START Given records

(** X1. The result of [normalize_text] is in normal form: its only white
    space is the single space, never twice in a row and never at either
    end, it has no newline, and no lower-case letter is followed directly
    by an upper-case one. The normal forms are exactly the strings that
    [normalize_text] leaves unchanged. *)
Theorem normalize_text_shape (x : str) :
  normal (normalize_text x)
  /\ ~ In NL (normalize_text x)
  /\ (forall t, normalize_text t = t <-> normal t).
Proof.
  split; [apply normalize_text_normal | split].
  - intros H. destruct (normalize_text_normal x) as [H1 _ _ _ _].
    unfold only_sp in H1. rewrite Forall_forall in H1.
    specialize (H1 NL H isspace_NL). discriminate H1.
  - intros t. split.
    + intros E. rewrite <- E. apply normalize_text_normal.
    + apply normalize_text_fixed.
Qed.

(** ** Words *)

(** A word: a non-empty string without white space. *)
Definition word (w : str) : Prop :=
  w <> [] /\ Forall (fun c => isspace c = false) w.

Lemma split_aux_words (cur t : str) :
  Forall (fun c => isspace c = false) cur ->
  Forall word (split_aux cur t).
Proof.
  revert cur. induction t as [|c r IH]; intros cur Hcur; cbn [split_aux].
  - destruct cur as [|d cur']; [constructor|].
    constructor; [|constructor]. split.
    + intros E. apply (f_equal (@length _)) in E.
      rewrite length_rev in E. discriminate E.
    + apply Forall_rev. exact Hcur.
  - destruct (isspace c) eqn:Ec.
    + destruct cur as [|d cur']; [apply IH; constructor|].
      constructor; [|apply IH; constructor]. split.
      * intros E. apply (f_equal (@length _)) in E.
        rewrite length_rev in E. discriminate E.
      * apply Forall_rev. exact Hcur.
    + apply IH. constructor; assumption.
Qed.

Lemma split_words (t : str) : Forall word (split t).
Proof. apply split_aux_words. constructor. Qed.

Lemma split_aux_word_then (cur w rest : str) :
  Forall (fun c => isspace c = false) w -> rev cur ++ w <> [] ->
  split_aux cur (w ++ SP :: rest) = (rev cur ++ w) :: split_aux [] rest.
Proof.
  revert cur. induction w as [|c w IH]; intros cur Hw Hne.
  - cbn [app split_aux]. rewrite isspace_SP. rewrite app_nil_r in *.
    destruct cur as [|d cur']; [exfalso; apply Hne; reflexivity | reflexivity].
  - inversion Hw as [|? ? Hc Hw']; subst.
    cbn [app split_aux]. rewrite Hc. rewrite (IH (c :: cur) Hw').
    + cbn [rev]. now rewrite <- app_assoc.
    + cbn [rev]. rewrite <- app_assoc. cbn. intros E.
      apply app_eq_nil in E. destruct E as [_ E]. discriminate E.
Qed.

END Given records
START Given records

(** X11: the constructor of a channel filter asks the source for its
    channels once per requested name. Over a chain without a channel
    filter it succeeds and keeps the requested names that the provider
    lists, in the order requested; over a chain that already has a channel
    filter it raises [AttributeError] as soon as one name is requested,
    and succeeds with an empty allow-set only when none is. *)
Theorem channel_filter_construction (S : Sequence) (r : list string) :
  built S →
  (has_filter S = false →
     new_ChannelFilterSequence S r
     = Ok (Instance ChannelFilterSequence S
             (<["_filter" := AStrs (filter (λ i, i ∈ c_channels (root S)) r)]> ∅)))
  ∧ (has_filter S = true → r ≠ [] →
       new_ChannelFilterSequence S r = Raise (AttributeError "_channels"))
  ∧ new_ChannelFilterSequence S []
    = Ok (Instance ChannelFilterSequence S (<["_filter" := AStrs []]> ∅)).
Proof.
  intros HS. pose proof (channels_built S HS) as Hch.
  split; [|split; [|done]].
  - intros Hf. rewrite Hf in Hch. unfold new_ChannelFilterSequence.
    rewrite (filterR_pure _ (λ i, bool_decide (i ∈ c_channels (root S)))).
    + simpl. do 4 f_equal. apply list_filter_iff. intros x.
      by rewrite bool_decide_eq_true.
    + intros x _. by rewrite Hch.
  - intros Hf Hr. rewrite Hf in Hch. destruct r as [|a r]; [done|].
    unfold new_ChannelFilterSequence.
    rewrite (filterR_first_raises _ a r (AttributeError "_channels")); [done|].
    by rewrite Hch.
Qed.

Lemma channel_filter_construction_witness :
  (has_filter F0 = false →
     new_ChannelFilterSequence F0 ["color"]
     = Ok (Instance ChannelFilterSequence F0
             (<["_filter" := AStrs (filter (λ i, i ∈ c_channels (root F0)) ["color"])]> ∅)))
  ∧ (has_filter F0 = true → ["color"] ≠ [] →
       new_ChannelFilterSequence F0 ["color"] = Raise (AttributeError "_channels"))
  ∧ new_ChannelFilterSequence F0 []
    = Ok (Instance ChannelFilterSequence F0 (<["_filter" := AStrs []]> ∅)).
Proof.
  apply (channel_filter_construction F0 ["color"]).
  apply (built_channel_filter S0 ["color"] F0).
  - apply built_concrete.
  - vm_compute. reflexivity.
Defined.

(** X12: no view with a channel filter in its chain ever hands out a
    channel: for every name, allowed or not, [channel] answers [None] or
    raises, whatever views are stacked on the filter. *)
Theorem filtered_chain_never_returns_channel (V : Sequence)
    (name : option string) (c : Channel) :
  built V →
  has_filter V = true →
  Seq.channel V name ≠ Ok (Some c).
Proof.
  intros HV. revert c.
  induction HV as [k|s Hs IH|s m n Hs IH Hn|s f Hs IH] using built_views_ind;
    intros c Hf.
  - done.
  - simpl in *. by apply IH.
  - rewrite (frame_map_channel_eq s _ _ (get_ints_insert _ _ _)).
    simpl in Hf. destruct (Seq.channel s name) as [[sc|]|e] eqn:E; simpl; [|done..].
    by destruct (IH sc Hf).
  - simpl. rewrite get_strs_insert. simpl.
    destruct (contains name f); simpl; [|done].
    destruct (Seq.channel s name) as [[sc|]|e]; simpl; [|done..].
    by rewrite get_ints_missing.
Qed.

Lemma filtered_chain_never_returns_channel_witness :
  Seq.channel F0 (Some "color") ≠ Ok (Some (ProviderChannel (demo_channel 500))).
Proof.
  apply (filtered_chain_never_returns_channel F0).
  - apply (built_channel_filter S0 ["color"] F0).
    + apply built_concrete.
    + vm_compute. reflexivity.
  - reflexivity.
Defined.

END Given records
START Given records

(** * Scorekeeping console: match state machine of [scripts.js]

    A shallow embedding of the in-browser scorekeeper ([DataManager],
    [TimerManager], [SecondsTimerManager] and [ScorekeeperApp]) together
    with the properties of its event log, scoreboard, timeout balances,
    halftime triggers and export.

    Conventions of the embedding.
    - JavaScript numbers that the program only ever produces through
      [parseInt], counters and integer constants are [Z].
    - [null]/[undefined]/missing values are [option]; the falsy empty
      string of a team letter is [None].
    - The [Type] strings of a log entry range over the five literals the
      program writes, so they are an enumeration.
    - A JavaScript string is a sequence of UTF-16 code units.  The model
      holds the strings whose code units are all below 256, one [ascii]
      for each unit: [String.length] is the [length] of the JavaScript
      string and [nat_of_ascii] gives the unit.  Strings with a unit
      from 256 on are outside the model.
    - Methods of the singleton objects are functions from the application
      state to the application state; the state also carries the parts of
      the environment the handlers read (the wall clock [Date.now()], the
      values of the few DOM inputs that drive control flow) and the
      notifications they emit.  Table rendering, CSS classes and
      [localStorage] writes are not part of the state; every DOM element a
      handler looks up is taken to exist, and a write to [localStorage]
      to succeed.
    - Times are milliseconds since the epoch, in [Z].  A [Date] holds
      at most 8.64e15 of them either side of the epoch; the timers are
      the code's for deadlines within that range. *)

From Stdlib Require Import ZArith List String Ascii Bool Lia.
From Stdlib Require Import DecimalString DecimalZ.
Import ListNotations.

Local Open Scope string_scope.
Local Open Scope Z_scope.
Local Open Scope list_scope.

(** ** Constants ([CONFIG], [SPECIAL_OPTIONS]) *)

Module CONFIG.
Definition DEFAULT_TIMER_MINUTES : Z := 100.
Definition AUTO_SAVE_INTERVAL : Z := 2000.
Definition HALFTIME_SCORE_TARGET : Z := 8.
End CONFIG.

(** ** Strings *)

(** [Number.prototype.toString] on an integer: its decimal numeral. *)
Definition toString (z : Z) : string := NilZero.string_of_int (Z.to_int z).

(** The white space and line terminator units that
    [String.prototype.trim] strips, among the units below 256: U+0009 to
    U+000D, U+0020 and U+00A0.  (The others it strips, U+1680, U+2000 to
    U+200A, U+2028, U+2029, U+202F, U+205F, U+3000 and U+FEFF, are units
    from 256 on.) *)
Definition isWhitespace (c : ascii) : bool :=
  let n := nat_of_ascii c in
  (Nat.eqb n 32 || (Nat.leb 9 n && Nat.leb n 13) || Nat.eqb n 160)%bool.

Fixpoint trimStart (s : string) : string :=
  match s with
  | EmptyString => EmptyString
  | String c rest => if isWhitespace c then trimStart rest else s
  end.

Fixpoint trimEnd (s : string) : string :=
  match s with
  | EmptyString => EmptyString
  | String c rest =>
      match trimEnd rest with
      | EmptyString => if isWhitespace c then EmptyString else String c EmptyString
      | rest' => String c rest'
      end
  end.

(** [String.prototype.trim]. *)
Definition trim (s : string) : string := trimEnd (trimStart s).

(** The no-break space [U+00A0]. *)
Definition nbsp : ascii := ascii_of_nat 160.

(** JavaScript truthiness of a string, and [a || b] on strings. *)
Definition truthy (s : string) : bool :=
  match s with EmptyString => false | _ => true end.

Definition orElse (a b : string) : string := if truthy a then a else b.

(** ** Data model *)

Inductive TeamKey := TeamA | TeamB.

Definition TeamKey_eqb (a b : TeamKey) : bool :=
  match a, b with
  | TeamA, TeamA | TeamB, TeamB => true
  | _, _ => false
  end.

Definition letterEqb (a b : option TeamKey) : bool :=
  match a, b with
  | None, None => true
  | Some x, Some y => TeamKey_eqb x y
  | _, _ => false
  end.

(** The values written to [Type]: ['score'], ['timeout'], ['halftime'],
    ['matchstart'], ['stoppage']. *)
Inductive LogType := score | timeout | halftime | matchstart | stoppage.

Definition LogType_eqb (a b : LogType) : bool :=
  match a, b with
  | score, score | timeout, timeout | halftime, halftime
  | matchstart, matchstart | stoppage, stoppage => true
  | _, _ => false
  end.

END Given records

• Exercise instructions:
Copy exactly the stretch of data above from the line with "holds the strings" through the line with "- Methods of", and omit all other lines.

• Task solution:
      holds the strings whose code units are all below 256, one [ascii]
      for each unit: [String.length] is the [length] of the JavaScript
      string and [nat_of_ascii] gives the unit.  Strings with a unit
      from 256 on are outside the model.
    - Methods of the singleton objects are functions from the application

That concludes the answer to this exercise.